Press Trust of India
New Delhi, 6 January
The Centre today told the Supreme Court that the law did not allow the juvenile, convicted by juvenile board in the 16 December gangrape, to be tried twice for the same offence as sought by the parents of victims who demanded his retrial by a criminal court.
The ministry of women and child development said it would be legally and constitutionally impermissible to put him on trialagain as the Juvenile Justice (JJ) Board has already given its verdict of guilt of the juvenile and the prayer for his fresh trial has been rendered redundant.

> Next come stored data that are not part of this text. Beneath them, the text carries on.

(** * yab: response-envelope resolution and HTTP transport calls

    A shallow embedding of [thrift/response.go] (the Thrift result
    resolver) and of the call scenarios of [transport/http_test.go],
    together with the properties the specification states about them.

    Go values are modelled as follows:
    - [int], [int16], [time.Duration]: [Z] (the only arithmetic on a
      bounded integer is the 64-bit product in the TTL check of the test,
      whose wrap-around is written out);
    - [[]byte]: [list Byte.byte]; [string]: [string];
    - [map[string]T]: [gmap string T];
    - [(T, error)] results, and [panic]: the three-way [result] type;
    - [error]: the text its [Error()] method returns. *)

From Stdlib Require Import ZArith NArith String Ascii List Lia.
From Stdlib Require Import Decimal DecimalString DecimalN DecimalPos DecimalZ.
From stdpp Require Import base option list gmap strings.

Set Warnings "-register-all".

(** stdpp blocks [simpl] on string concatenation; the proofs below unfold
    it on string literals. *)
#[local] Arguments String.append !s1 s2 : simpl nomatch.

Local Open Scope Z_scope.

(** ** Go results *)

(** What a Go function of type [func(...) (A, error)] can do: return a
    value with a nil error, return a non-nil error, or panic. *)
Inductive result (A : Type) : Type :=
| Ok (a : A)
| Err (msg : string)
| Panic (msg : string).
Arguments Ok {A} a.
Arguments Err {A} msg.
Arguments Panic {A} msg.

Definition isErr {A} (r : result A) : bool :=
  match r with Err _ => true | _ => false end.

(** ** Package [strings] *)

Module gostrings.

(** [strings.HasPrefix s prefix]. *)
Fixpoint HasPrefix (s prefix : string) {struct prefix} : bool :=
  match prefix, s with
  | EmptyString, _ => true
  | String _ _, EmptyString => false
  | String a p, String b s' => if Ascii.eqb a b then HasPrefix s' p else false
  end.

(** [strings.Contains s substr]: [substr] occurs somewhere within [s]. *)
Fixpoint Contains (s substr : string) : bool :=
  HasPrefix s substr ||
  match s with
  | EmptyString => false
  | String _ s' => Contains s' substr
  end.

(** The relational reading of containment. *)
Definition Within (substr s : string) : Prop :=
  exists pre post, s = pre +:+ substr +:+ post.

End gostrings.

(** ** Package [strconv] *)

Module strconv.

(** Bounds of Go's [int] on the 64-bit platforms yab targets. *)
Definition minInt : Z := - 2 ^ 63.
Definition maxInt : Z := 2 ^ 63 - 1.

(** [strconv.Itoa]: base-10 text, with a leading [-] for negatives. This is
    also what [fmt]'s [%v] prints for an integer. *)
Definition Itoa (i : Z) : string := NilZero.string_of_int (Z.to_int i).

(** [strconv.Atoi]: an optional sign followed by at least one decimal
    digit and nothing else; a value outside [int] is an error. *)
Definition Atoi (s : string) : option Z :=
  match s with
  | EmptyString => None
  | String c rest =>
    let body := if Ascii.eqb c "-" || Ascii.eqb c "+" then rest else s in
    match NilZero.uint_of_string body with
    | None => None
    | Some d =>
      let n := Z.of_N (N.of_uint d) in
      let v := if Ascii.eqb c "-" then - n else n in
      if Z.leb minInt v && Z.leb v maxInt then Some v else None
    end
  end.

End strconv.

“As such, under Article 20 of the Constitution as also Section 300 of criminal procedure code, there can be no second trial for the same offence, and the adjudication of guilt of the juvenile offender having been determined by the JJ Board under Juvenile Justice (Care and Protection of Children) Act, 2000, the second prayer does not survive nor was sustainable,” the ministry said in its affidavit.
The ministry’s reply came on a plea filed by the father of the 16 December gangrape victim that the juvenility of an accused needs to be ascertained by a criminal court and not by the Juvenile Justice Board.

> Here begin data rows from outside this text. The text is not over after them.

(** * koketama/redblacktree: a multi-valued red-black tree

    The engine of [redblacktree.go] ([Tree], [Node], [Put], [Get], [Remove],
    [Left], [Right], [Floor], [Ceiling], [Clear], [String] with [output],
    the rotations and the insertion and deletion case chains) embedded as
    Rocq functions, and the properties of the specification proved about
    them, followed by what else the code shows: the tree as a map from keys
    to value lists, the search order and the height after every call, the
    rotations, the rendering.

    The Go nodes are heap cells linked by [left], [right] and [parent]
    pointers.  Here a tree is an inductive [Node]; a pointer to a node of the
    tree is a location [loc]: the subtree hanging at the node together with
    the way up to the root, one [frame] per ancestor.  [node.parent] is the
    first frame, [node.parent.parent] the second one, and
    [node == node.parent.left] holds when the first frame is a [LeftOf].
    Writing through a pointer rebuilds the location, so a location is at the
    same time the pointer and the state of the whole tree.

    A nil dereference (a Go panic) is [None].  The insertion cases and the
    deletion cases call each other; they take a [fuel], the depth of calls
    they may make, and also return [None] when it runs out, which does not
    happen with the fuel that [Put] and [Remove] give them
    ([insertCase1_fuel], [deleteCase1_fuel]).

    The methods take a lock for their whole duration; one caller at a time
    is modelled and the lock is left out. *)

From Stdlib Require Import ZArith List Bool Ascii String DecimalString Lia
  Sorted.
Import ListNotations.

Notation "x <- e ;; k" := (match e with Some x => k | None => None end)
  (at level 61, e at next level, right associativity, only parsing).

(** [type color bool] with [black, red = true, false]. *)
Inductive color := black | red.

Definition isBlack (c : color) : bool :=
  match c with black => true | red => false end.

The issue came up for hearing before a Bench headed by Mr Justice B S Chauhan, which tagged the petition filed by victim’s parents with the plea of BJP leader Subramanian Swamy who has also sought fresh interpretation of the term juvenile.
Swamy has also contended that the Juvenile Justice (Care and Protection of Children) Act provides for a “straitjacket” interpretation of the term ‘juvenile’ that a person below the age of 18 years is a minor and it was in violation of the United Nations Convention for the Rights of the Child (UNCRC) and Beijing Rules on the issue.
The UNCRC and Beijing Rules say the presumption of “the age of criminal responsibility” be fixed while “bearing in mind the mental and intellectual maturity” of offender, he has said.
Raising the identical issue, the victim’s father had said the 31 August, 2013 verdict of the Board was not acceptable to the family so they are challenging the constitutional validity of the Juvenile Justice (Care and Protection of Children) Act 2000, as there is no other authority concerned to which they can approach for such relief.